Australians might be wondering why RBA boss Philip Lowe is reining in his bond-buying program from September at a time when half the population is under stay-at-home orders to tame an economy-wrecking outbreak that so far refuses to be tamed.
Westpac’s Bill Evans calls this apparent act of monetary policy self-harm a “bizarre development”. So if the RBA is not prepared to act now to cushion the blow of the Delta crisis, when on earth would it?
To answer that question, consider two things.
First, monetary policy is slow acting medicine. The boffins at Martin Place know that monetary easing taken today – say, maintaining the QE program at $5bn a week, or even expanding it to $6bn – would start to have an impact in only about six months, by which point the RBA expects the recovery to be back in full swing.
That brings us to the second point: the RBA is focused on the medium term. In that sense, it’s not about how large is the hole left in the economy by the Delta crisis – as long as it’s temporary, and doesn’t derail the overall recovery.
For now, that remains the central bank’s “central scenario”. Dr Lowe is staying upbeat about a bounce into the end of the year as high vaccination rates allow states to ease restrictions.

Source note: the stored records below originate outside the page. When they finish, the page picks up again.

(* ===== verification/Dma.v ===== *)
(** DMA buffers: src/src/kernel/dma.c.

    A buffer is a run of contiguous frames that belongs to the processor or to
    a device.  The caller keeps the buffer's handle in memory of its own and
    passes its address, and the code compares that address with the one it
    recorded: the handles are therefore a store [handles] from addresses to
    [dma_allocation] values, which callers can also write behind the code's
    back.  A pointer is [Some p] or, for NULL, [None].  The frame allocator is
    the one of [PhysicalMemory]; paging_translate is an argument of
    [dma_allocate]. *)
From stdpp Require Import gmap.
From S2P Require Import Prelude Multiboot2 PhysicalMemory PageTable.

Module Dma.
Import PageTable PhysicalMemory.

(** enum dma_owner: a handle can hold any integer. *)
Definition DMA_OWNER_NONE : Z := 0.
Definition DMA_OWNER_CPU : Z := 1.
Definition DMA_OWNER_DEVICE : Z := 2.
Definition DMA_OWNER_COUNT : Z := 3.

Inductive dma_status : Type :=
| DMA_STATUS_OK
| DMA_STATUS_NULL_ARGUMENT
| DMA_STATUS_ALREADY_INITIALIZED
| DMA_STATUS_NOT_INITIALIZED
| DMA_STATUS_FRAME_ALLOCATION_FAILURE
| DMA_STATUS_NOT_IDENTITY_MAPPED
| DMA_STATUS_NOT_PREPARED
| DMA_STATUS_WRONG_OWNER
| DMA_STATUS_DOUBLE_FREE
| DMA_STATUS_BAD_ALLOCATION
| DMA_STATUS_COUNT.

#[export] Instance dma_status_eq_dec : EqDecision dma_status.
Proof. solve_decision. Defined.

Record dma_request : Type := MkDmaRequest {
  dr_page_count : Z;
  dr_alignment : Z;
  dr_maximum_physical_address : Z
}.

Record dma_allocation : Type := MkHandle {
  h_frames : frame_contiguous_allocation;
  h_cpu_address : Z;
  h_byte_length : Z;
  h_owner : Z;
  h_initialized : bool;
  h_active : bool
}.

Record dma_state : Type := MkState {
  active_allocations : Z;
  cpu_owned_allocations : Z;
  device_owned_allocations : Z;
  st_active : bool
}.

Record dma_record : Type := MkDmaRecord {
  r_handle : option Z;
  r_frames : frame_contiguous_allocation;
  r_owner : Z;
  r_initialized : bool;
  r_active : bool
}.

(** The file-scope objects, the callers' handles and the frame allocator. *)
Record dma : Type := MkDma {
  state : dma_state;
  records : list dma_record;
  handles : gmap Z dma_allocation;
  frames : allocator
}.

Definition no_record : dma_record := MkDmaRecord None empty_allocation DMA_OWNER_NONE false false.
Definition cleared_handle : dma_allocation :=
  MkHandle empty_allocation 0 0 DMA_OWNER_NONE false false.

(** What the handle at [p] holds; memory nobody wrote reads as cleared. *)
Definition handle_at (w : dma) (p : Z) : dma_allocation :=
  default cleared_handle (w.(handles) !! p).

Definition record_of (w : dma) (i : Z) : dma_record := aget no_record w.(records) i.

Definition set_handle (w : dma) (p : Z) (h : dma_allocation) : dma :=
  MkDma w.(state) w.(records) (<[p := h]> w.(handles)) w.(frames).
Definition set_record (w : dma) (i : Z) (r : dma_record) : dma :=
  MkDma w.(state) (aset w.(records) i r) w.(handles) w.(frames).
Definition set_state (w : dma) (st : dma_state) : dma :=
  MkDma st w.(records) w.(handles) w.(frames).
Definition set_frames (w : dma) (s : allocator) : dma :=
  MkDma w.(state) w.(records) w.(handles) s.

(** The counters [size_t] of the state, moved by [a], [c] and [d]. *)
Definition move_counts (st : dma_state) (a c d : Z) : dma_state :=
  MkState (u64 (st.(active_allocations) + a)) (u64 (st.(cpu_owned_allocations) + c))
    (u64 (st.(device_owned_allocations) + d)) st.(st_active).

Definition record_for (allocation : option Z) (w : dma) : option Z :=
  match allocation with
  | None => None
  | Some p =>
      find_index (fun r => r.(r_active) &&
        (r.(r_frames).(al_identifier) =? (handle_at w p).(h_frames).(al_identifier)))
        w.(records)
  end.

Definition validate_allocation (allocation : option Z) (w : dma) : dma_status :=
  match allocation with
  | None => DMA_STATUS_NULL_ARGUMENT
  | Some p =>
    let h := handle_at w p in
    if negb h.(h_active) || negb h.(h_frames).(al_active) ||
       (h.(h_cpu_address) =? 0) || (h.(h_byte_length) =? 0) ||
       (h.(h_owner) <=? DMA_OWNER_NONE) || (h.(h_owner) >=? DMA_OWNER_COUNT) then
      DMA_STATUS_BAD_ALLOCATION
    else
    match record_for allocation w with
    | None => DMA_STATUS_BAD_ALLOCATION
    | Some i =>
      let r := record_of w i in
      if negb (bool_decide (r.(r_handle) = Some p)) ||
         negb (r.(r_frames).(al_physical_base) =? h.(h_frames).(al_physical_base)) ||
         negb (r.(r_frames).(al_page_count) =? h.(h_frames).(al_page_count)) ||
         negb (r.(r_frames).(al_alignment) =? h.(h_frames).(al_alignment)) ||
         negb (r.(r_frames).(al_maximum_physical_address) =?
               h.(h_frames).(al_maximum_physical_address)) ||
         negb r.(r_frames).(al_active) ||
         negb (h.(h_cpu_address) =? r.(r_frames).(al_physical_base)) ||
         (r.(r_frames).(al_page_count) >? UINT64_MAX / SAPOTE_PAGE_SIZE) ||
         negb (h.(h_byte_length) =? u64 (r.(r_frames).(al_page_count) * SAPOTE_PAGE_SIZE)) ||
         negb (r.(r_owner) =? h.(h_owner)) ||
         negb (Bool.eqb r.(r_initialized) h.(h_initialized)) then
        DMA_STATUS_BAD_ALLOCATION
      else DMA_STATUS_OK
    end
  end.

So what would change the RBA board’s collective mind?
A major red flag would be if we start to see evidence of a wave of businesses losing hope, shutting up shop, and laying off workers en masse. A collapse in business investment. Unemployment climbing rapidly, risking the labour market “scarring” we so successfully dodged during the 2020 downturn.
Even then, with rates at 0.1 per cent, it will be the government, not the RBA, that rides to the rescue.